Effective due diligence is a crucial process that contributes to good business decisions and helps to reduce risks. It’s a complicated and time-consuming process, especially when it involves complex transactions. A bad experience could result in significant financial losses. JPMorgan Chase’s $175m acquisition of student loan startup Frank is a great example.
Whether assessing a new client or a third party service provider, effective due diligence requires a thorough level of data gathering that goes beyond standard compliance checks. It begins with a thorough risk assessment, probing factors like location, geographic area and industry sector. It also involves background checks, including ownership structures and legal histories. It also involves evaluating the compliance of the third party with regulatory requirements and anti-money laundering guidelines.

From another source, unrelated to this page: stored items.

Lemma typed_print ls l b s :
  typed ls l s → printable b = true → Z.of_nat (String.length l) < s.(cols) →
  ∃ s', print (zb b) s = Ok s' ∧ typed ls (l +:+ str1 b) s' ∧ s'.(cols) = s.(cols) ∧ s'.(rows) = s.(rows) ∧
        s'.(maxScrollback) = s.(maxScrollback).
Proof.
  intros Hty Hb Hl. pose proof (typed_row _ _ _ Hty) as Hrow.
  destruct Hty as (Hpl & Hlen & (n & Ht) & Hx & Hw & _). pose proof Hpl as (Hs & _). screen_facts Hs.
  unfold printable in Hb. bool_prop.
  destruct (print_keeps (zb b) s Hs) as (s' & E & Hs' & _). exists s'. split; [done|].
  unfold print, runeWidth in E. rewrite (proj2 (Z.ltb_lt _ _)) in E by lia.
  rewrite (proj2 (Z.ltb_ge (zb b) 0x20)), (proj2 (Z.eqb_neq (zb b) 0x7f)) in E by lia.
  cbn [orb] in E. change (1 =? 0) with false in E. cbv iota in E.
  rewrite Hw, (proj2 (Z.eqb_neq _ _)) in E by lia. cbn [andb rbind] in E.
  rewrite (proj2 (Z.leb_gt _ _)) in E by lia. unfold on_row in E.
  assert (Hidx : index_at s.(grid) s.(curY) = Ok (text_cells s.(cols) l)) by (apply index_at_Ok; split; [lia|done]).
  rewrite Hidx in E. cbn [rbind] in E.
  rewrite set_at_in in E by (rewrite text_cells_len; lia). cbn [rbind] in E. change (1 =? 2) with false in E.
  cbn [andb rbind] in E.
  replace (Z.to_nat s.(curX)) with (String.length l) in E by lia.
  replace s.(style) with 0 in E by (symmetry; apply Hpl). rewrite text_cells_snoc in E by done.
  rewrite set_at_in in E by (destruct (ok_grid _ Hs) as [-> _]; lia). cbn [rbind] in E.
  assert (Htape : s.(scrollback) ++ <[Z.to_nat s.(curY) := text_cells s.(cols) (l +:+ str1 b)]> s.(grid) =
    (text_cells s.(cols) <$> (ls ++ [l +:+ str1 b])) ++ replicate n (newLine s.(cols))).
  { rewrite <- insert_app_r. fold (tape s). rewrite Ht.
    replace (length (scrollback s) + Z.to_nat (curY s))%nat with (length (text_cells s.(cols) <$> ls) + 0)%nat
      by (rewrite length_fmap; unfold zlen in *; lia).
    rewrite !fmap_app, <- !app_assoc, insert_app_r. done. }
  destruct s as [f1 f2 g x y f6 f7 f8 f9 f10 f11 st sb f14 f15 f16 f17 a d f20 ya f22 f23 f24 f25 f26 f27].
  cbn -[iadd small Z.leb text_cells] in *. rewrite iadd_small in E by (unfold MinInt64, MaxInt64; lia).
  destruct Hpl as (_ & Ha & Htop & Hbot & Haw & Hst & Hstate & Hpend & Hm). cbn in Ha, Htop, Hbot, Haw, Hst, Hstate, Hpend, Hm.
  unfold typed, plain. rewrite string_length_app. cbn [String.length str1].
  assert (Hw' : f14 = false) by (rewrite Hw; apply Z.eqb_neq; lia).
  destruct (Z.leb_spec f1 (x + 1)); injection E as <-; cbn -[small text_cells]; (split; [|done]);
    (split; [done|]); (split; [done|]); (split; [by exists n|]); (split; [lia|]); (split; [|lia]); symmetry.
  - apply Z.eqb_eq. lia.
  - rewrite Hw'. apply Z.eqb_neq. lia.
Qed.

Lemma Write_print ls l t s :
  typed ls l s → forallb printable (string_bytes t) = true →
  Z.of_nat (String.length l + String.length t) <= s.(cols) →
  ∃ s', Write t s = Ok s' ∧ typed ls (l +:+ t) s' ∧ s'.(cols) = s.(cols) ∧ s'.(rows) = s.(rows) ∧
        s'.(maxScrollback) = s.(maxScrollback).
Proof.
  revert l s. induction t as [|b t IH]; intros l s Hty Hp Hl.
  { exists s. rewrite string_app_nil_r. split; [|done]. destruct Hty as ((_ & _ & _ & _ & _ & _ & _ & Hpend & _) & _).
    unfold Write. by rewrite Hpend, set_pending_id. }
  cbn in Hp. apply andb_true_iff in Hp as [Hb Hp]. cbn [String.length] in Hl.
  pose proof Hty as ((_ & _ & _ & _ & _ & _ & Hstate & Hpend & _) & _).
  destruct (typed_print ls l b s Hty Hb) as (s1 & E & Hty1 & Ec & Er & Em); [lia|].
  assert (Hf : feed b s = Ok s1).
  { unfold feed. rewrite Hstate. unfold ground. unfold printable in Hb. bool_prop.
    by rewrite (proj2 (Z.eqb_neq (zb b) 0x1b)), (proj2 (Z.ltb_ge (zb b) 0x20)), (proj2 (Z.eqb_neq (zb b) 0x7f)) by lia. }
  rewrite Write_cons; [|done|right; unfold printable in Hb; bool_prop; lia]. rewrite Hf. cbn [rbind].
  destruct (IH (l +:+ str1 b) s1) as (s2 & E2 & Hty2 & ? & ? & ?); [done..|rewrite string_length_app, Ec; cbn [String.length str1]; lia|].
  rewrite string_app_assoc in Hty2. exists s2. split_and!; try done; congruence.
Qed.

Definition crlf : string := String (az 13) (String (az 10) "").

Lemma typed_crlf ls l s :
  typed ls l s → zlen ls + 1 < s.(rows) + s.(maxScrollback) →
  ∃ s', Write crlf s = Ok s' ∧ typed (ls ++ [l]) "" s' ∧ s'.(cols) = s.(cols) ∧ s'.(rows) = s.(rows) ∧
        s'.(maxScrollback) = s.(maxScrollback).
Proof.
  intros (Hpl & Hlen & (n & Ht) & _ & _ & _) Hroom.
  pose proof Hpl as (Hs & Ha & Htop & Hbot & Haw & Hst & Hstate & Hpend & Hm). screen_facts Hs.
  unfold crlf. rewrite Write_cons by (done || (right; done)). unfold feed at 1. rewrite Hstate.
  change (ground (az 13) s) with (@Ok panic _ (set_wrapNext false (set_curX 0 s))). cbn [rbind].
  set (s1 := set_wrapNext false (set_curX 0 s)).
  rewrite Write_cons by (done || (right; done)). unfold feed at 1.
  change (state s1) with s.(state). rewrite Hstate. change (ground (az 10) s1) with (index s1).
  assert (Hs1 : screen_ok s1) by (apply (ok_set_wrapNext false), ok_set_curX; [done|lia]).
  assert (Hend : ∀ s2, index s1 = Ok s2 → s2.(pending) = "" → (let* s := index s1 in Write "" s) = Ok s2).
  { intros s2 -> Hp2. cbn. unfold Write. by rewrite Hp2, set_pending_id. }
  assert (Hlast : text_cells s.(cols) <$> ((ls ++ [l]) ++ [""]) = (text_cells s.(cols) <$> (ls ++ [l])) ++ [newLine s.(cols)]).
  { by rewrite (fmap_app _ (ls ++ [l])), <- text_cells_empty. }
  pose proof (ok_grid _ Hs) as [Hr _].
  assert (Hn : Z.of_nat n = zlen s.(scrollback) + s.(rows) - (zlen ls + 1)).
  { apply (f_equal zlen) in Ht. unfold tape in Ht. rewrite !zlen_app, zlen_fmap, zlen_snoc, zlen_replicate in Ht. lia. }
  destruct (index_keeps s1 Hs1) as (s2 & E2 & Hs2 & Hh2). exists s2.
  pose proof (held_state _ _ Hh2) as (_ & Hp2 & _). split; [apply Hend; [done|]; by rewrite Hp2|].
  destruct (Z.eqb_spec s.(curY) (s.(rows) - 1)) as [Hy|Hy].
  - destruct (grid s) as [|top g] eqn:Hg; [rewrite zlen_nil in Hr; lia|].
    rewrite (index_scroll s1 top g) in E2 by done. injection E2 as <-.
    assert (Hn0 : n = 0%nat) by lia. subst n.
    assert (Hl2 : zlen s.(scrollback) + 1 <= s.(maxScrollback)) by lia.
    assert (Htr : trim_history s.(maxScrollback) (s.(scrollback) ++ [top]) = s.(scrollback) ++ [top]).
    { unfold trim_history. by rewrite zlen_snoc, (proj2 (Z.ltb_ge _ _)). }
    change (maxScrollback s1) with s.(maxScrollback) in *. change (scrollback s1) with s.(scrollback) in *.
    rewrite Htr in *. subst s1.
    split; [|done]. split; [split; [exact Hs2|done]|]. cbn [scrollback set_scrollback set_grid curY set_wrapNext set_curX cols].
    split_and!; [rewrite !zlen_snoc; lia| |cbn; lia|cbn; symmetry; apply Z.eqb_neq; lia|cbn; lia].
    exists 0%nat. unfold tape in *. rewrite Hg in Ht. cbn. rewrite app_nil_r in *. rewrite Hlast, <- Ht. by rewrite <- !app_assoc.
  - unfold index in E2. cbn -[Z.sub Z.eqb Z.ltb] in E2.
    rewrite Hbot, (proj2 (Z.eqb_neq _ _)), (proj2 (Z.ltb_lt _ _)) in E2 by lia. injection E2 as <-.
    split; [|done]. split; [split; [exact Hs2|done]|]. cbn.
    split_and!; [rewrite zlen_snoc; lia| |lia|symmetry; apply Z.eqb_neq; lia|lia].
    destruct n as [|n]; [lia|]. exists n. unfold tape in *. cbn. rewrite Ht, Hlast, <- app_assoc. done.
Qed.
End typing.

(** ** Reading back *)

Definition is_space (b : ascii) : bool := zb b =? 0x20.

(** A line without its trailing spaces. *)
Definition rstrip (l : string) : string := bytes_string (trim_right is_space (string_bytes l)).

The more a business focuses on tasks that require judgment within its due diligence program and the more likely it is to be able to hone that ability. It is crucial to automate routine data collection so that businesses can concentrate on these judicious tasks.
Due diligence tools can help streamline the process and help businesses save time and money while still ensuring all checks are completed. The best tools allow for seamless sharing, tracking and collaboration between stakeholders and teams. They also offer features such as version control, security settings and audit trails. They also offer secure storage facilities to organize and store and access due diligence documents. This enables an improved and more efficient workflow across multiple jurisdictions.